In an interview with CNN’s Christiane Amanpour, al-Jubeir denied that Riyadh should accept responsibility for Khashoggi’s murder, and said he disagreed with the findings of a UN rapporteur who laid the blame on the government.
“This is a gruesome murder that took place without authorization, for which the people who perpetrated (it) are being punished now,” al-Jubeir said.
In a much-anticipated report published Wednesday, UN investigator Agnes Callamard said that there was “sufficient credible evidence” that Saudi Arabia’s Crown Prince Mohammed bin Salman bears responsibility for Khashoggi’s killing, and that he should be investigated for it.
Callamard said that Saudi Arabia was responsible under international law for Khashoggi’s “deliberate, premeditated execution,” and that current sanctions on some senior officials do not go far enough.
“We disagree with her conclusions,” al-Jubeir told CNN. “We don’t believe she has a mandate, we believe that her report is flawed, we believe there are internal contradictions in the report, we believe it was based on media reporting and anonymous sources, we believe the description of the trials in Saudi Arabia, calling them secret, is not correct.”
According to the report – which cites evidence from Turkish and other intelligence agencies – after entering the Saudi consulate in Istanbul in October 2018, Khashoggi was injected with a sedative and then suffocated before he was killed and dismembered.
It quotes an audio recording from inside the consulate, in which Khashoggi is heard being told he will be taken to Saudi Arabia.
During the interview, al-Jubeir was read part of a transcript from an audio recording. Al-Jubeir responded by saying the incident should never have taken place.
“This should not have happened,” al-Jubeir said.
He added that Saudi prosecutors should be the ones leading the investigation.
“They’re in court, they’re on trial and they will be punished. We have made this very clear,” al-Jubeir said.
He said the procedures of the Saudi Arabian intelligence services had been reviewed so that “mechanisms are put in place to ensure this does not happen again.”

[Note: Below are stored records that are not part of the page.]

(** The first of the [n] draws from [start] on whose code no user holds. *)
Fixpoint firstFree (us : list User) (start n : nat) : option nat :=
  match n with
  | O => None
  | S k =>
      match find_code (generateCode start) us with
      | None => Some start
      | Some _ => firstFree us (S start) k
      end
  end.

(** The user collection after some [$inc] updates of totals. *)
Inductive incremented : list User -> list User -> Prop :=
| incremented_none us : incremented us us
| incremented_commission us us' id a :
    incremented us us' ->
    incremented us (update_first (fun u => Nat.eqb (_id u) id) (inc_commission a) us')
| incremented_cashback us us' id a :
    incremented us us' ->
    incremented us (update_first (fun u => Nat.eqb (_id u) id) (inc_cashback a) us').

(** The child lists agree with the parent pointers: [c] is listed among the
    direct referrals of [p] exactly when [c] is a user whose referrer is
    [p]. *)
Definition linked (us : list User) : Prop :=
  forall p c,
    (exists pu, find_user p us = Some pu /\ In c (directReferrals pu))
    <-> (exists cu, find_user c us = Some cu /\ referrerId cu = Some p).

End MoreReadings.

Section TradeReadings.
Context `{Platform}.

(** The trade collection after [trade.save()] of [t]. *)
Definition saveTrade (t : Trade) (ts : list Trade) : list Trade :=
  if existsb (fun x => Nat.eqb (t_id x) (t_id t)) ts
  then update_first (fun x => Nat.eqb (t_id x) (t_id t)) (fun _ => t) ts
  else ts ++ [t].

(** The distribution [calculateFeeDistribution] returns for [user], read off
    the user collection. *)
Definition distributionOf (us : list User) (user : User) (volume : BigNumber)
    (chain : Chain) (token : string) : FeeDistribution :=
  if isZero (feeOf user volume)
  then mkFeeDistribution (_id user) (feeOf user volume) (BN 0) [] (BN 0) chain token
  else mkFeeDistribution (_id user) (feeOf user volume)
         (multipliedBy (feeOf user volume) CASHBACK_RATE)
         (flat_map (emitted us (feeOf user volume)) (chainOf us (_id user)))
         (multipliedBy (feeOf user volume) TREASURY_RATE) chain token.

(** The user collection after the [$inc] of each commission, in order. *)
Definition creditCommissions (us : list User)
    (credits : list (CommissionBreakdown * Decimal128)) : list User :=
  fold_left (fun us ca => update_first (fun u => Nat.eqb (_id u) (userId (fst ca)))
                                       (inc_commission (snd ca)) us)
            credits us.

End TradeReadings.

Section RowReadings.
Context `{Platform}.

(** [us'] keeps every document of [us], with its identifier, code and
    parent pointer. *)
Definition keeps (us us' : list User) : Prop :=
  forall x y, find_user x us = Some y ->
    exists y', find_user x us' = Some y' /\ _id y' = _id y
               /\ referralCode y' = referralCode y
               /\ referrerId y' = referrerId y.

(** A commission row that is unclaimed and pays an ancestor of its source:
    the recipient stands on the source's chain at the row's level. *)
Definition onChain (us : list User) (c : Commission) : Prop :=
  c_isClaimed c = false
  /\ exists code,
       In (mkReferralChain (c_userId c) (c_level c) code)
          (chainOf us (c_sourceUserId c)).

End RowReadings.

Section SplitReadings.
Context `{Platform}.

(** Three ancestors, each on the standard rates: no custom structure is
    stored for any of them. *)
Definition standardChain (us : list User) (userId : ObjectId) : bool :=
  Nat.eqb (List.length (chainOf us userId)) 3
  && forallb (fun e => match find_user (chain_userId e) us with
                       | Some u => match customCommissionStructure u with
                                   | None => true
                                   | Some _ => false
                                   end
                       | None => false
                       end)
             (chainOf us userId).

(** Whether the smallest of the five standard shares of a fee, the 2% of
    level 3, stays within the exponent range. *)
Definition sharesInRange (F : BigNumber) : bool :=
  match F with
  | Finite f => negb (underflows (dec_mul f (strip 2 2)))
  | _ => true
  end.

End SplitReadings.

Section MoreServices.
Context `{Platform}.

Definition findUserById (userId : ObjectId) : M (option User) :=
  userModel_findById userId.

Definition findUserByReferralCode (referralCode : string) : M (option User) :=
  userModel_findOne referralCode.

(** What of a user document no [$inc] of a total touches. *)
Definition frame (u : User)
    : ObjectId * string * option ObjectId * list ObjectId * Z * FeeTier
      * option StoredCommissionStructure * bool :=
  (_id u, referralCode u, referrerId u, directReferrals u, referralDepth u,
   feeTier u, customCommissionStructure u, isActive u).

End MoreServices.

(** [Demo.lineOfFour] after its last user traded a volume of 10000. *)
Definition afterTrade : World :=
  Eval vm_compute in
    snd (@processTrade Demo.platform "3" "10000" "BTC" BUY ARBITRUM Demo.lineOfFour).

(** ** [getEarnings]: the statements after the aggregate

    The rows the [$match] / [$group] / [$sort] pipeline hands back are
    taken as given, each with the strings its three totals print as; the
    model starts at [const levelMap = new Map()]. *)

Record AggregateRow : Type := mkAggregateRow {
  agg_sourceUserId : ObjectId;
  agg_level : Z;
  agg_totalEarned : string;
  agg_claimed : string;
  agg_unclaimed : string
}.

Record EarningsBreakdown : Type := mkEarningsBreakdown {
  eb_userId : ObjectId;
  eb_level : Z;
  totalEarned : string;
  claimed : string;
  unclaimed : string
}.

Record LevelEarnings : Type := mkLevelEarnings {
  le_level : Z;
  earnings : list EarningsBreakdown;
  levelTotal : string;
  levelClaimed : string;
  levelUnclaimed : string
}.

Record Earnings : Type := mkEarnings {
  byLevel : list LevelEarnings;
  grandTotal : string;
  totalClaimed : string;
  totalUnclaimed : string
}.

(** A [Map<number, EarningsBreakdown[]>]: the entries in insertion order. *)
Definition LevelMap : Type := list (Z * list EarningsBreakdown).

Definition levelMap_has (lvl : Z) (m : LevelMap) : bool :=
  existsb (fun kv => fst kv =? lvl) m.

(** [m.set(lvl, v)]: a new key goes to the end, a known key keeps its place. *)
Definition levelMap_set (lvl : Z) (v : list EarningsBreakdown) (m : LevelMap)
    : LevelMap :=
  if levelMap_has lvl m
  then update_first (fun kv => fst kv =? lvl) (fun kv => (fst kv, v)) m
  else m ++ [(lvl, v)].

(** [m.get(lvl)!.push(e)]: the array stored under [lvl] grows in place. *)
Definition levelMap_push (lvl : Z) (e : EarningsBreakdown) (m : LevelMap) : LevelMap :=
  update_first (fun kv => fst kv =? lvl) (fun kv => (fst kv, snd kv ++ [e])) m.

(** [entries.sort(([a], [b]) => a - b)]: stable, ascending by key. *)
Fixpoint insert_entry (x : Z * list EarningsBreakdown) (l : LevelMap) : LevelMap :=
  match l with
  | [] => [x]
  | y :: r => if fst x <=? fst y then x :: y :: r else y :: insert_entry x r
  end.

Definition sort_entries (m : LevelMap) : LevelMap :=
  fold_right insert_entry [] m.

(** The levels of the rows, each once, in the order of first appearance,
    and their ascending sort. *)
Definition levelsOf (commissions : list AggregateRow) : list Z :=
  fold_left (fun ks comm => if existsb (Z.eqb (agg_level comm)) ks then ks
                            else ks ++ [agg_level comm])
            commissions [].

Fixpoint insert_level (x : Z) (l : list Z) : list Z :=
  match l with
  | [] => [x]
  | y :: r => if x <=? y then x :: y :: r else y :: insert_level x r
  end.

Definition sort_levels (ks : list Z) : list Z := fold_right insert_level [] ks.

Section Earnings.
Context `{Platform}.

Definition breakdownOf (comm : AggregateRow) : EarningsBreakdown :=
  mkEarningsBreakdown (agg_sourceUserId comm) (agg_level comm)
    (agg_totalEarned comm) (agg_claimed comm) (agg_unclaimed comm).

(** The [for (const comm of commissions)] that fills the map. *)
Definition getEarnings_levelMap (commissions : list AggregateRow) : LevelMap :=
  fold_left
    (fun levelMap comm =>
       let lvl := agg_level comm in
       let levelMap :=
         if negb (levelMap_has lvl levelMap) then levelMap_set lvl [] levelMap
         else levelMap in
       levelMap_push lvl (breakdownOf comm) levelMap)
    commissions [].

(** [earnings.reduce((sum, e) => sum.plus(e.field), new BigNumber(0))] *)
Definition reduce_plus (field : EarningsBreakdown -> string)
    (earnings : list EarningsBreakdown) : BigNumber :=
  fold_left (fun sum e => plus sum (BigNumber_of_string (field e))) earnings (BN 0).

(** The [.map(([lvl, earnings]) => ...)] with the three running totals. *)
Definition getEarnings_totals (entries : LevelMap)
    : list LevelEarnings * BigNumber * BigNumber * BigNumber :=
  fold_left
    (fun acc entry =>
       let '(out, grandTotal, totalClaimed, totalUnclaimed) := acc in
       let (lvl, earnings) := entry : Z * list EarningsBreakdown in
       let levelTotal := reduce_plus totalEarned earnings in
       let levelClaimed := reduce_plus claimed earnings in
       let levelUnclaimed := reduce_plus unclaimed earnings in
       (out ++ [mkLevelEarnings lvl earnings (toString levelTotal)
                                (toString levelClaimed) (toString levelUnclaimed)],
        plus grandTotal levelTotal,
        plus totalClaimed levelClaimed,
        plus totalUnclaimed levelUnclaimed))
    entries ([], BN 0, BN 0, BN 0).

(** [getEarnings] from the rows of its aggregate on. *)
Definition getEarnings_assemble (commissions : list AggregateRow) : Earnings :=
  let levelMap := getEarnings_levelMap commissions in
  let '(byLevel, grandTotal, totalClaimed, totalUnclaimed) :=
    getEarnings_totals (sort_entries levelMap) in
  mkEarnings byLevel (toString grandTotal) (toString totalClaimed)
             (toString totalUnclaimed).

Khashoggi’s death – along with the continued fallout from it – has caused a diplomatic crisis for Riyadh, tarnishing Saudi Arabia’s image on the international stage.
Eleven suspects are on trial in Riyadh over Khashoggi’s killing. Saudi prosecutors are seeking the death penalty for five of them.
‘We don’t want war’
The release of the UN report comes at a time of heightened tensions in the Middle East. On Thursday, Iran shot down a United States military drone, a week after two ships in the Gulf of Oman were damaged in attacks blamed on Tehran.
Al-Jubeir reiterated to CNN that Saudi Arabia did not want conflict.
“We have it made it very clear that nobody wants war. We don’t want war. The US doesn’t want war,” he said. “We have also made it very clear that Iran’s aggressive behavior must stop.”
Bin Salman blamed Iran for the tanker attack on Sunday and called on the international community to take a “firm stand towards an exponential regime that supports terrorism and spreads killing and destruction.”
Washington, too, blames Tehran for the tanker attacks. However Iran has vehemently denied any involvement.
On Thursday al-Jubeir accused Iran of “undermining … freedom of navigation in the Gulf,” adding that “if Iran wants to be treated as a normal country, it has to comport itself as such.”